From the results of Examples 3 and 4 described above, the present invention is particularly applicable when the angle between the joint surfaces is 150 ° or less and the inclination Θ _{2 of the} joint surface at the shortest distance is less than 45 °. It can be seen that the application of such a joining method is effective.

[0031]

EFFECT OF THE INVENTION The joining method according to the present invention has the above-described structure and functions, and a member having a base material having two or more adjacent bonding surfaces and a corresponding bonding surface. When joining and through the stress relaxation material, touch the material to be joined during the joining due to the positional deviation when setting the material to be joined and the positional deviation due to thermal deformation during heating of the material to be joined. It can be corrected easily and without compensation, and even when joining is performed by brazing in the furnace for that purpose, these misalignments can be corrected and corrected, and as a result, the occurrence of joint defects due to misalignment can be prevented. There is an effect that it becomes possible to do.

[Brief description of drawings]

FIG. 1 is a perspective view showing an outline of a material to be bonded according to a first embodiment.

FIG. 2 is a side sectional view showing an outline of a material to be bonded on which the block according to the first embodiment is mounted.

FIG. 3 is a perspective view showing an outline of a material to be joined according to a second embodiment.

FIG. 4 is a side sectional view showing an outline of a material to be joined on which a block according to a second embodiment is placed.

FIG. 5 is a perspective view showing an outline of a material to be joined according to a fourth embodiment.

FIG. 6 is a side sectional view showing an outline of a material to be bonded on which a block according to Example 4 is placed.

FIG. 7 is a diagram illustrating an angle Θ ₁ formed between the joining surfaces and an inclination angle Θ ₂ of the joining surfaces according to the fourth embodiment.

[Explanation of symbols]

1A--first block, 1B--second block, 2A, 2B--member,
3A, 3B--stress relaxation material, 4--base material, 4A, 4B--base material, A--first bonded material, B--second bonded material.

Claims (6)

[Claims] 1. Stress relaxation between each bonding surface of a base material having two or more bonding surfaces adjacent to each other and a member having a bonding surface bonded to the bonding surface of the base material via a stress relaxation material.

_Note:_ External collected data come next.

(* ===== verification/StoreOpenProps.v ===== *)
(** * Properties of the migrations

    The audit migration can be interrupted anywhere and is completed by the next opening;
    an approval migration that was interrupted between its indexes can never be completed;
    and two stores in one file are taken for each other. *)

From stdpp Require Import base tactics list relations strings.
From Stdlib Require Import ZArith Lia.
From S2P Require Import Prelude RustStr AuditModel ApprovalModel CliPolicy StoreOpen.

Open Scope Z_scope.

(** Closes a goal about a migration run on a known prefix. *)
Ltac run_stmts := vm_compute; first [reflexivity|split; reflexivity].

Section Open.
Context {SQ : SqliteTexts}.

(** The database after the first [n] statements of a migration. *)
Definition after_stmts (stmts : list SqlStmt) (n : nat) : Schema :=
  foldl (fun db stmt => match exec_stmt stmt db with Ok db' => db' | Err _ => db end) empty_db (take n stmts).

Definition audit_db : Schema := after_stmts audit_migration 3.
Definition approval_db : Schema := after_stmts approval_migration 7.

(** One opening, whatever fails. *)
Definition audit_opening (db db' : Schema) : Prop :=
  exists faults (b : AuditStoreBuilder unit) path, db' = (AuditStore_open faults b path db).2.

Definition approval_opening (db db' : Schema) : Prop :=
  exists faults path config, db' = (SqliteApprovalStore_open faults path config db).2.

(** An opening leaves the database alone or runs a part of the migration. *)
Lemma audit_open_state {R} faults (b : AuditStoreBuilder R) path db :
  (AuditStore_open faults b path db).2 = db
  \/ (AuditStore_open faults b path db).2 = (run_audit_migrations faults db).2.
Proof.
  unfold AuditStore_open, st_bind, st_lift.
  destruct (make_parent _ _ _); [|by left]. destruct (fault_first _ _ _); [|by left].
  destruct (configure_audit _); [|by left]. right. by destruct (run_audit_migrations faults db) as [[] ?].
Qed.

Lemma approval_open_state faults path config db :
  (SqliteApprovalStore_open faults path config db).2 = db
  \/ (SqliteApprovalStore_open faults path config db).2 = (run_approval_migrations faults db).2.
Proof.
  unfold SqliteApprovalStore_open, st_bind, st_lift. destruct (validate_config _); [|by left].
  destruct (make_parent _ _ _); [|by left]. destruct (fault_first _ _ _); [|by left].
  destruct (configure_approvals _); [|by left]. right. by destruct (run_approval_migrations faults db) as [[] ?].
Qed.

(** The statements of a batch stop at the failure or run to the end. *)
Lemma execute_batch_zero e stmts db : stmts <> [] -> execute_batch (Some (O, e)) stmts db = (Err e, db).
Proof. by destruct stmts. Qed.

(** ** The audit store *)

Lemma audit_batch_states stop k :
  (k <= 2)%nat ->
  exists k', (k' <= 3)%nat
    /\ (execute_batch stop audit_migration (after_stmts audit_migration k)).2 = after_stmts audit_migration k'.
Proof.
  intros Hk. destruct stop as [[n e]|].
  - destruct n as [|[|[|n]]]; destruct k as [|[|[|k]]]; try lia;
      first [exists 0%nat; split; [lia|run_stmts]|exists 1%nat; split; [lia|run_stmts]
            |exists 2%nat; split; [lia|run_stmts]|exists 3%nat; split; [lia|run_stmts]].
  - exists 3%nat. split; [lia|]. destruct k as [|[|[|k]]]; try lia; run_stmts.
Qed.

Lemma audit_migration_states faults k :
  (k <= 3)%nat ->
  exists k', (k' <= 3)%nat
    /\ (run_audit_migrations faults (after_stmts audit_migration k)).2 = after_stmts audit_migration k'.
Proof.
  intros Hk. unfold run_audit_migrations.
  destruct (query_version _ faults _) as [v|]; [|by exists k].
  destruct (AUDIT_SCHEMA_VERSION <? v); [by exists k|]. destruct (v <? 1) eqn:Ev; [|by exists k].
  destruct (decide (k <= 2)%nat) as [Hk2|].
  - destruct (audit_batch_states (of_batch faults) k Hk2) as (k' & ? & Hb).
    destruct (execute_batch _ _ _). by exists k'.
  - replace k with 3%nat by lia. exists 3%nat. split; [done|].
    destruct (of_batch faults) as [[[|[|[|m]]] e]|]; run_stmts.
Qed.

(** Any run of openings, faults or not, leaves a prefix of the migration. *)
Lemma audit_reached db : rtc audit_opening empty_db db ->
  exists k, (k <= 3)%nat /\ db = after_stmts audit_migration k.
Proof.
  intros H. remember empty_db as db0. assert (Hdb0 : exists k, (k <= 3)%nat /\ db0 = after_stmts audit_migration k).
  { exists 0%nat. split; [lia|done]. } clear Heqdb0.
  induction H as [|db0 db1 db2 (faults & b & path & ->) _ IH]; [done|]. apply IH.
  destruct Hdb0 as (k & Hk & ->). destruct (audit_open_state faults b path (after_stmts audit_migration k)) as [->| ->].
  - by exists k.
  - destruct (audit_migration_states faults k Hk) as (k' & Hk' & E). by exists k'.
Qed.

Lemma audit_open_quiet {R} (b : AuditStoreBuilder R) path k :
  (k <= 3)%nat ->
  AuditStore_open no_open_faults b path (after_stmts audit_migration k) = (Ok (asb_redactor b), audit_db).
Proof.
  intros Hk. unfold AuditStore_open, st_bind, st_lift, make_parent.
  destruct (is_empty (parent_dir path)); destruct k as [|[|[|[|k]]]]; try lia; run_stmts.
Qed.

(** ** The approval store *)

(** The database after an interruption before statement [n]. *)
Lemma approval_interrupted n e :
  (2 < n < 7)%nat ->
  (run_approval_migrations
     (Build_OpenFaults None None None None None None None (Some (n, e))) empty_db).2
  = after_stmts approval_migration n.
Proof. intros Hn. do 7 (destruct n as [|n]; [first [lia|run_stmts]|]). lia. Qed.

(** A batch whose first two statements change nothing and whose third fails. *)
Lemma third_fails stop s1 s2 s3 rest db e :
  exec_stmt s1 db = Ok db -> exec_stmt s2 db = Ok db -> exec_stmt s3 db = Err e ->
  exists e', execute_batch stop (s1 :: s2 :: s3 :: rest) db = (Err e', db).
Proof.
  intros H1 H2 H3. destruct stop as [[[|[|[|m]]] e']|]; cbn; rewrite ?H1, ?H2, ?H3; cbn;
    rewrite ?H1, ?H2, ?H3; eauto.
Qed.

(** Once the first index exists, the migration stops there. *)
Lemma interrupted_schema n :
  (2 < n < 7)%nat ->
  let db := after_stmts approval_migration n in
  (has_version_table db = true /\ max_version db = Ok 0)
  /\ forall stop, exists e, execute_batch stop approval_migration db = (Err e, db).
Proof.
  intros Hn db. subst db.
  do 7 (destruct n as [|n]; [first [lia|split; [run_stmts|intros stop; eapply third_fails; run_stmts]]|]). lia.
Qed.

Lemma approval_stuck faults n :
  (2 < n < 7)%nat ->
  (run_approval_migrations faults (after_stmts approval_migration n)).2 = after_stmts approval_migration n
  /\ is_ok (run_approval_migrations faults (after_stmts approval_migration n)).1 = false.
Proof.
  intros Hn. destruct (interrupted_schema n Hn) as [[Hh Hm] Hb].
  unfold run_approval_migrations, query_version. rewrite Hh, Hm.
  destruct (of_exists_query faults); [done|]. cbn [fault_first].
  destruct (of_version_query faults); [done|]. destruct (Hb (of_batch faults)) as [e ->]. done.
Qed.

Lemma approval_open_stuck faults path config n :
  (2 < n < 7)%nat ->
  (SqliteApprovalStore_open faults path config (after_stmts approval_migration n)).2
  = after_stmts approval_migration n
  /\ is_ok (SqliteApprovalStore_open faults path config (after_stmts approval_migration n)).1 = false.
Proof.
  intros Hn. destruct (approval_stuck faults n Hn) as [Hs Hr].
  unfold SqliteApprovalStore_open, st_bind, st_lift. destruct (validate_config _); [|done].
  destruct (make_parent _ _ _); [|done]. destruct (fault_first _ _ _); [|done].
  destruct (configure_approvals _); [|done].
  by destruct (run_approval_migrations faults _) as [[] ?].
Qed.

(** ** Versions *)

Lemma newer_version_refused_audit {R} (b : AuditStoreBuilder R) path db v :
  max_version db = Ok v -> has_version_table db = true -> 1 < v ->
  AuditStore_open no_open_faults b path db = (Err (AE_UnsupportedSchemaVersion v), db).
Proof.
  intros Hv Hh H1. unfold AuditStore_open, st_bind, st_lift, make_parent, run_audit_migrations, query_version.
  cbn -[parent_dir Z.ltb AUDIT_SCHEMA_VERSION]. rewrite Hh, Hv. cbn -[parent_dir Z.ltb AUDIT_SCHEMA_VERSION].
  replace (AUDIT_SCHEMA_VERSION <? v) with true by (symmetry; by apply Z.ltb_lt).
  by destruct (is_empty (parent_dir path)).
Qed.

(** ** Two stores in one file *)

(** An opening of a database of version 1 changes nothing. *)
Lemma version_one_kept faults path config db :
  has_version_table db = true -> max_version db = Ok 1 ->
  (SqliteApprovalStore_open faults path config db).2 = db.
Proof.
  intros Hh Hv. destruct (approval_open_state faults path config db) as [->| ->]; [done|].
  unfold run_approval_migrations, query_version. rewrite Hh, Hv.
  destruct (of_exists_query faults); [done|]. cbn [fault_first].
  by destruct (of_version_query faults).
Qed.

End Open.

(** ** What opening promises *)

(** (C35) However many openings of the audit database failed or were interrupted at any
    statement, the next one that meets no failure succeeds and leaves the whole schema. *)
Theorem audit_open_recovers `{SqliteTexts} {R} (b : AuditStoreBuilder R) path db :
  rtc audit_opening empty_db db ->
  AuditStore_open no_open_faults b path db = (Ok (asb_redactor b), audit_db)
  /\ is_Some (find_table "audit_events" audit_db) /\ max_version audit_db = Ok 1.
Proof.
  intros (k & Hk & ->)%audit_reached. split_and!; [by apply audit_open_quiet|by eexists|done].
Qed.

(** (C40) An opening of the approval database that is interrupted after its first index and
    before the version is recorded leaves a database that no later opening can use or
    repair. *)
Theorem approval_open_never_recovers `{SqliteTexts} n e db :
  (2 < n < 7)%nat ->
  rtc approval_opening
    (run_approval_migrations (Build_OpenFaults None None None None None None None (Some (n, e))) empty_db).2 db ->
  forall faults path config, is_ok (SqliteApprovalStore_open faults path config db).1 = false.
Proof.
  intros Hn. rewrite approval_interrupted by done. intros Hr.
  assert (E : db = after_stmts approval_migration n).
  { remember (after_stmts approval_migration n) as db0.
    induction Hr as [|db0 db1 db2 (faults & path & config & ->) _ IH]; [done|]. subst db0.
    destruct (approval_open_stuck faults path config n Hn) as [Es _]. rewrite Es in IH. by apply IH. }
  subst db. intros faults path config. by apply approval_open_stuck.
Qed.

(** One file for both stores: after the audit store has opened it, the approval store
    opens it without error and without its table, however often it is opened. *)
Theorem shared_database_accepted `{SqliteTexts} path config db :
  validate_config config = Ok tt -> rtc approval_opening audit_db db ->
  SqliteApprovalStore_open no_open_faults path config db = (Ok config, db)
  /\ find_table "approvals" db = None.
Proof.
  intros Hc Hr. assert (E : db = audit_db).
  { remember audit_db as db0.
    induction Hr as [|db0 db1 db2 (faults & p & c & ->) _ IH]; [done|]. subst db0.
    rewrite version_one_kept in IH by done. by apply IH. }
  subst db. split; [|done]. unfold SqliteApprovalStore_open, st_bind, st_lift, make_parent. rewrite Hc.
  by destruct (is_empty (parent_dir path)).
Qed.

(** ** Runs *)

#[local] Instance plain_sqlite : SqliteTexts :=
  {| already_exists s := s +:+ " already exists"; no_such s := "no such: " +:+ s;
     unique_failed s := "UNIQUE constraint failed: " +:+ s; not_a_u64 _ := "out of range" |}.

Definition interrupted_at (n : nat) : OpenFaults :=
  Build_OpenFaults None None None None None None None (Some (n, "disk full")).

Definition ox_config : ApprovalStoreConfig := {| cfg_default_ttl_seconds := 60; cfg_max_pending := 10 |}.

Lemma audit_open_recovers_witness :
  AuditStore_open no_open_faults (with_redactor tt AuditStoreBuilder_new) "data/audit.db"
    (AuditStore_open (interrupted_at 2) (@AuditStoreBuilder_new unit) "data/audit.db" empty_db).2
  = (Ok (Some tt), audit_db).
Proof.
  apply (audit_open_recovers (with_redactor tt AuditStoreBuilder_new) "data/audit.db").
  apply rtc_once. by exists (interrupted_at 2), AuditStoreBuilder_new, "data/audit.db".
Defined.

Lemma approval_open_never_recovers_witness :
  is_ok (SqliteApprovalStore_open no_open_faults "data/approvals.db" ox_config
           (run_approval_migrations (interrupted_at 4) empty_db).2).1 = false.
Proof. apply (approval_open_never_recovers 4 "disk full"); [lia|apply rtc_refl]. Defined.

Lemma shared_database_accepted_witness :
  SqliteApprovalStore_open no_open_faults "data/kavach.db" ox_config audit_db = (Ok ox_config, audit_db)
  /\ find_table "approvals" audit_db = None.
Proof. apply (shared_database_accepted "data/kavach.db" ox_config audit_db); [reflexivity|apply rtc_refl]. Defined.

(** The message of the second opening. *)
Example second_opening :
  (SqliteApprovalStore_open no_open_faults "data/approvals.db" ox_config
     (run_approval_migrations (interrupted_at 4) empty_db).2).1
  = Err (APE_MigrationFailure "idx_approvals_state already exists").
Proof. reflexivity. Qed.

(** A database in memory has the schema of a new file. *)
Example in_memory_like_a_file :
  AuditStore_open_in_memory no_open_faults (with_redactor tt AuditStoreBuilder_new) = Ok (Some tt, audit_db)
  /\ SqliteApprovalStore_open_in_memory no_open_faults ox_config = Ok (ox_config, approval_db).
Proof. split; vm_compute; reflexivity. Qed.

(** Without an interruption the database opens again. *)
Example approval_opens_twice :
  let '(r, db) := SqliteApprovalStore_open no_open_faults "data/approvals.db" ox_config empty_db in
  r = Ok ox_config /\ db = approval_db
  /\ SqliteApprovalStore_open no_open_faults "data/approvals.db" ox_config db = (Ok ox_config, db).
Proof. vm_compute. done. Qed.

Material to be treated and a set of first treated materials in which an insert material is disposed between the relaxing material and each joint surface, and another set of second treated materials having the same configuration as the treated material. The treatment material is arranged side by side with the respective bonding surfaces facing each other, and the first block and the second block made of a material having a coefficient of thermal expansion larger than that of the member are placed on the respective members, and these are placed. A joining method for joining a base material and a member through a stress relaxation material by heating and melting the insert material, wherein the first block and the second block are brought into contact with each other before the insert material is melted. Joining method characterized by. 2. The joining method according to claim 1, wherein the blocks are brought into contact with each other when the first and second blocks are placed. 3. The blocks are brought into contact with each other by thermal expansion of the first and second blocks generated during the heating.
The joining method described. 4. The bonding method according to claim 1, 2 or 3, wherein the cross-sectional shape of the two adjacent bonding surfaces of the base material is V-shaped. 5. The angle formed by two adjacent joint surfaces of the base material is 150 ° or less, and at least one of the joint surfaces has an inclination of 40 ° or less with respect to the horizontal. ,
The joining method according to 2, 3, or 4. 6. The joining method according to claim 1, wherein each of the joining surfaces having the shortest distance among the joining surfaces to be opposed has an inclination of 40 ° or less with respect to the horizontal.